Relation between passive smoking at home and dietary intake

Y. Nishino, A. Fukao, Y. Tsubono, I. Tsuji, A. Kuwahara, S. Hisamichi

研究成果: Article査読

1 被引用数 (Scopus)


To investigate confounding factors in the relation of passive smoking to diseases, we compared the dietary intake of passive smokers, non-smokers without passive smoke exposure, and smokers. The subjects were female respondents to a baseline survey, which was conducted as part of a collaborative cohort study in a rural area. Of the subjects, 101 females were smokers. A total of 1978 female non-smokers answered the question about passive smoking exposure at home, including 1,392 (70.4%) passive smokers and 586 (29.6%) non-passive smokers. Among these three groups, the dietary intake of 36 foods (frequency and amount) was compared by odds ratios calculated with a logistic regression model. The percentages of subjects reporting frequent intake of milk or milk products, carrot or pumpkin, tomatoes, oranges, and fruits except oranges, were significantly lower in passive smokers than in non-passive smokers (OR = 0.80, 0.74, 0.80, 0.77, 0.79). On the other hand, more subjects in passive smokers reported frequent or large intake of pork, salt pickled vegetables, soy sauce pickled foods, soft drinks, coffee, and moso soup (OR = 1.38, 1.53, 1.32, 1.73, 1.30, 1.33).

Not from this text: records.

(* ===== verification/NodeSafety.v ===== *)
(** * The life of a node

    A node is built by the constructor of [Raft] and then driven by the calls
    of its interface in any order.  The invariant of [NodeInv] holds from the
    first state on, and along every run terms do not decrease, a vote is kept
    within its term, and committed entries are final. *)

From S2P Require Import Prelude Types Util Inflights Progress Quorum Tracker ConfChange Storage MemStorage Unstable ReadOnly Config RaftLog RaftLogProps RaftCore RaftSend LogSafety Raft NodeInv.

(** The calls that change a node. *)
Inductive Input :=
| InStep (m : Message)
| InTick
| InPersistEntries (index term : Z)
| InPersistSnapshot (index : Z)
| InApply (applied : Z)
| InConfChange (cc : ConfChangeV2)
| InRequestSnapshot
| InPing
| InSetPriority (priority : Z)
| InReduceUncommitted (ents : list Entry)
| InFreeInflights
| InAdjustInflights (id capacity : Z)
| InGroupCommit (enable : bool)
| InAssignGroups (ids : list (Z * Z)).

Section NodeSafety.
Context {ENV : Env} {S : Type} {ST : Storage S} {SL : StorageLaws S}.
Implicit Types r : Raft S.

Definition ignore {A} (m : M (Raft S) A) : M (Raft S) unit := m ;;; ret tt.

Definition handle (i : Input) : M (Raft S) unit :=
  match i with
  | InStep m => ignore (Step m)
  | InTick => ignore Tick
  | InPersistEntries index term => OnPersistEntries index term
  | InPersistSnapshot index => OnPersistSnapshot index
  | InApply applied => CommitApply applied
  | InConfChange cc => ignore (ApplyConfChange cc)
  | InRequestSnapshot => ignore RequestSnapshot
  | InPing => Ping
  | InSetPriority priority => SetPriority priority
  | InReduceUncommitted ents => ReduceUncommittedSize ents
  | InFreeInflights => MaybeFreeInflightBuffers
  | InAdjustInflights id capacity => AdjustMaxInflightMsgs id capacity
  | InGroupCommit enable => EnableGroupCommit enable
  | InAssignGroups ids => AssignCommitGroups ids
  end.

(** What the callers have to respect. *)
Definition input_ok (i : Input) (r : Raft S) : Prop :=
  match i with
  | InStep m => msg_ok m
  | InPersistEntries index _ => 0 <= index < u64max
  | InConfChange _ => 0 < v_last (log_view (raft_log_ r))
  | InAdjustInflights _ capacity => 0 <= capacity < 2 ^ 62
  | _ => True
  end.

(** How far a call can move term and log. *)
Definition input_reach (i : Input) : Z :=
  match i with
  | InStep m => m_term m + reach m
  | InTick => 6
  | InApply _ => 1
  | _ => 0
  end.

Fixpoint total (ins : list Input) : Z :=
  match ins with
  | [] => 0
  | i :: ins => Z.max 0 (input_reach i) + total ins
  end.

(** A run of the node that does not panic. *)
Inductive node_run : list Input -> Raft S -> Raft S -> Prop :=
| run_nil r : node_run [] r r
| run_cons i ins r r1 r2 : input_ok i r -> handle i r = Ret (tt, r1) -> node_run ins r1 r2 ->
    node_run (i :: ins) r r2.

Lemma ignore_up {A} n r (m : M (Raft S) A) : 0 <= n -> runs (up n) r m -> runs (up n) r (ignore m).
Proof. intros Hn Hm. apply runs_then; [done|done|]. intros ?. apply pres_ret. typeclasses eauto. Qed.

Lemma handle_up i r : input_ok i r -> runs (up (Z.max 0 (input_reach i))) r (handle i).
Proof.
  intros Hi. destruct i; cbn [handle input_ok input_reach] in *.
  - pose proof (mo_term m Hi). pose proof (mo_snapshot m Hi). unfold reach. rewrite Z.max_r by lia.
    apply ignore_up; [lia|]. apply pres_runs. by apply Step_up.
  - apply ignore_up; [lia|]. apply pres_runs, Tick_up.
  - apply pres_runs. by apply OnPersistEntries_up.
  - apply pres_runs, OnPersistSnapshot_up.
  - apply pres_runs, CommitApply_up.
  - apply ignore_up; [lia|]. by apply ApplyConfChange_up.
  - apply ignore_up; [lia|]. apply pres_runs, RequestSnapshot_up.
  - apply pres_runs, Ping_up.
  - apply pres_runs, SetPriority_up.
  - apply pres_runs, ReduceUncommittedSize_up.
  - apply pres_runs, MaybeFreeInflightBuffers_up.
  - apply pres_runs. by apply AdjustMaxInflightMsgs_up.
  - apply pres_runs, EnableGroupCommit_up.
  - apply pres_runs, AssignCommitGroups_up.
Qed.

Lemma total_nonneg ins : 0 <= total ins.
Proof. induction ins; cbn; lia. Qed.

Lemma run_up ins r r' : node_run ins r r' -> up (total ins) r r'.
Proof.
  induction 1 as [r|i ins r r1 r2 Hi E _ IH]; [reflexivity|]. cbn.
  eapply up_trans; [lia|apply total_nonneg|by eapply handle_up|done].
Qed.

(** C4: Along every run of a node the invariant holds, the term does not
    decrease, the vote of a term is not changed once given, commit and applied
    index do not go back, and no committed entry is ever changed. *)
Theorem node_run_safe ins r r' : node_ok (total ins) r -> node_run ins r r' ->
  node_ok 0 r' /\ term_ r <= term_ r' /\
  (term_ r' = term_ r -> vote_ r <> kInvalidId -> vote_ r' = vote_ r) /\
  committed_ (raft_log_ r) <= committed_ (raft_log_ r') /\
  applied_ (raft_log_ r) <= applied_ (raft_log_ r') <= committed_ (raft_log_ r') /\
  (forall i, v_dummy (log_view (raft_log_ r')) < i <= committed_ (raft_log_ r) ->
     v_at (log_view (raft_log_ r')) i = v_at (log_view (raft_log_ r)) i).
Proof.
  intros Hok Hr. destruct (run_up _ _ _ Hr Hok) as [Hok' [Ht Hv [Hc Ha _ _ Hp] _]].
  destruct (ok_log _ _ Hok') as [_ [Hc1 Hc2 Hc3]]. split; [done|]. split; [lia|]. split; [done|]. split; [lia|]. split; [lia|done].
Qed.
End NodeSafety.

(** ** Witness

    The leader of [RaftSend], with two followers: an acknowledgement and the
    write of its own log commit entry 4, then it hears of a leader of term 3. *)
Definition example_conf : TrackerConfiguration := mkTrackerConf (mkJoint {[1; 2; 3]} ∅) ∅ ∅ false.

Definition example_tracker : ProgressTracker :=
  mkProgressTracker {[1 := example_peer Replicate; 2 := example_peer Replicate; 3 := example_peer Probe]}
    example_conf ∅ 4 false.

Definition example_node : Raft MemoryStorage :=
  mkRaft example_core example_tracker [] (DefaultConfig <| c_id := 1 |>) 0.

Definition example_inputs : list Input :=
  [ InStep (empty_message <| m_type := MsgAppendResponse |> <| m_from := 2 |> <| m_term := 2 |> <| m_index := 4 |>);
    InPersistEntries 4 2; InTick;
    InStep (empty_message <| m_type := MsgHeartbeat |> <| m_from := 3 |> <| m_term := 3 |> <| m_commit := 4 |>) ].

Lemma example_node_ok_at : node_ok 1000 example_node.
Proof.
  constructor; [|vm_compute; congruence..| | | |].
  - split; [exact example_log_wf|]. constructor; vm_compute; split; discriminate.
  - split; [|cbn; lia]. cbn. intros id p E.
    repeat apply lookup_insert_Some in E as [[_ <-]|[_ E]]; try apply example_peer_ok.
    apply lookup_singleton_Some in E as [_ <-]. apply example_peer_ok.
  - cbn. lia.
  - cbn. unfold two64. lia.
  - cbn. lia.
Qed.

Lemma example_node_ok : node_ok (total example_inputs) example_node.
Proof. eapply (node_ok_weaken _ 1000); [vm_compute; congruence|exact example_node_ok_at]. Qed.

Lemma example_run : exists r', node_run example_inputs example_node r' /\ hard_state r' = mkHardState 3 0 4.
Proof.
  eexists. split.
  - eapply run_cons; [constructor; cbn; unfold u64max; (lia || intuition congruence)|vm_compute; reflexivity|].
    eapply run_cons; [cbn; unfold u64max; lia|vm_compute; reflexivity|].
    eapply run_cons; [exact I|vm_compute; reflexivity|].
    eapply run_cons; [constructor; cbn; unfold u64max; (lia || intuition congruence)|vm_compute; reflexivity|].
    apply run_nil.
  - reflexivity.
Qed.

Lemma node_run_safe_witness :
  exists r', node_run example_inputs example_node r' /\ hard_state r' = mkHardState 3 0 4 /\ node_ok 0 r' /\
    term_ example_node <= term_ r'.
Proof.
  destruct example_run as (r' & H & Hh). exists r'. split; [exact H|]. split; [exact Hh|].
  destruct (node_run_safe example_inputs example_node r' example_node_ok H) as (Hok & Ht & _).
  split; [exact Hok|exact Ht].
Defined.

The dietary pattern of passive smokers was similar to that of smokers. In conclusion, in this study, passive smokers had different dietary patterns from non-passive smokers'. In future research regarding disease with passive smoking exposure, dietary factors should be considered as a confounder.

ジャーナル[Nippon kōshū eisei zasshi] Japanese journal of public health
出版ステータスPublished - 1998 7月

ASJC Scopus subject areas

  • 医学(全般)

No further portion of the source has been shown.